According to USC sociologist Barry Glassner, in this gutsy exposé of one of
the most widespread delusions of our time—misplaced fear—the proper answer is
“it is so unlikely that your time and energy would be better spent worrying
about real dangers.” But such qualifications do not make for good television
because they assuage our fears, and fear is one of the most important
components in the reality-TV ratings’ formula. Glassner demonstrates with
precision and clarity in this well-written compendium of what troubles
Americans today, that we have built what he appropriately calls a “culture of
fear.” Who created this culture? Ultimately we did, by buying into the rumors
and hearsay that pass for factual data, but those factoids and reports had to
come from somewhere. Follow the money, says Glassner. Who traffics in fear
mongering? Politicians do when they win elections by grossly exaggerating
(and sometimes outright lying about) crime and drug use percentages under
their opponent’s watch. Advocacy groups profit (literally), since nothing
drives fund raisers faster than expectation of doom (to be thwarted just in
time if the donor’s contribution is beefy enough)—think of conservatives
decrying the demise of the family or liberals proclaiming the destruction of
the environment.
Religions play on our fears by hyping up the doom and gloom of this world to
make the next world seem all the more appealing. On May 17, 1999, an
evangelical Christian friend of mine insisted that we are in the “end times”
because the Bible prophesied an increase in immorality and malfeasance. Since
everyone knows crime is an epidemic problem in America that worsens by the
year (“just look at the recent Colorado shooting,” he enthused), the end is
nigh. I remember the date because it was the same day the FBI released its
findings that we are in the midst of the longest decline in crime rates since
the bureau began collecting data in 1930.
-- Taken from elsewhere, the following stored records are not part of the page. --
Lemma demo_txn_safe d :
  (forall x, ~ in_log demo_geom x -> d !! x = blank_disk 10 !! x) ->
  tsafe demo_geom (t_begun (idle_state demo_geom d)) demo_txn.
Proof.
  intros Hd. cbn [tsafe demo_txn]. split.
  { split; [|split; [done|right; by apply Nat.ltb_lt]]. cbn. rewrite idle_view_lookup, decide_False by (by intros []).
    rewrite Hd, blank_disk_lookup by (by intros []). by eexists. }
  intros r t1 Hp. inversion Hp; subst; clear Hp. cbn [tsafe]. split.
  { split; [apply length_replicate|]. exists 8. apply t_opened_eq. }
  assert (forall x j, t_open (t_opened 8 i (t_begun (idle_state demo_geom d))) !! x = Some j -> x = 8) as Hinj.
  { intros x j Hx. destruct (decide (x = 8)) as [|Hne]; [done|]. by rewrite t_opened_ne in Hx. }
  intros r t2 Hp. inversion Hp as [| |x j dd Hx| |]; subst; clear Hp. apply Hinj in Hx as ->. cbn [tsafe].
  split; [split; [by apply Nat.ltb_lt|exists 8; apply t_opened_eq]|].
  intros r t3 Hp. inversion Hp as [| | |x j Hx|]; subst; clear Hp. apply Hinj in Hx as ->. cbn [tsafe].
  split; [exists 8; split; [apply t_opened_eq|cbn; set_solver]|].
  intros r t4 Hp. inversion Hp as [| | | |x j Hx]; subst; clear Hp. apply Hinj in Hx as ->. cbn [tsafe].
  split; [|by apply Nat.ltb_lt].
  apply map_eq. intros x. rewrite lookup_empty. destruct (decide (x = 8)) as [->|Hne]; [apply t_closed_eq|].
  rewrite t_closed_ne by done. cbn. by rewrite lookup_insert_ne.
Qed.

Lemma txn_crash_atomic_witness :
  exists d w' evs t1,
    run_txn demo_txn demo_boot = Ret (tt, w') /\ trace w' = trace demo_boot ++ evs /\
    tspec (t_begun (idle_state demo_geom d)) demo_txn t1 /\ log_rep demo_geom (user w') (t_ended t1) /\
    forall k, let d0 := disk_after (take k evs) (disk_of (user demo_boot)) in
      recovers_to demo_geom d0 (holds_view demo_geom (idle_view demo_geom d)) \/
      recovers_to demo_geom d0 (holds_view demo_geom (t_view t1)).
Proof.
  destruct demo_boot_idle as (Hh & d & Hrep & Hd). exists d.
  apply (txn_crash_atomic demo_geom demo_txn (idle_state demo_geom d) demo_boot).
  - exact Hrep.
  - exact Hh.
  - refine (conj eq_refl (conj eq_refl eq_refl)).
  - apply demo_txn_safe. exact Hd.
Defined.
In other words, says Glassner, we are confronted with the paradox of being
more fearful than we have ever been at the same time that things have never
been so good. “Give us a happy ending and we write a new disaster story.” And
as storytelling animals we spin some dramatic tales of calamity and
misfortune. “In the late 1990s the number of drug users had decreased by half
compared to a decade earlier” yet the “majority of adults rank drug abuse as
the greatest danger to America’s youth.” Ditto the economy, where “the
unemployment rate was below 5 percent for the first time in a quarter
century. Yet pundits warned of imminent economic disaster.” In this century
alone modern medicine and social hygiene practices and technologies have
nearly doubled our life span and improved our health immeasurably, yet
Glassner points out that if you tally up the reported disease statistics, out
of 266 million Americans, 543 million of us are seriously ill!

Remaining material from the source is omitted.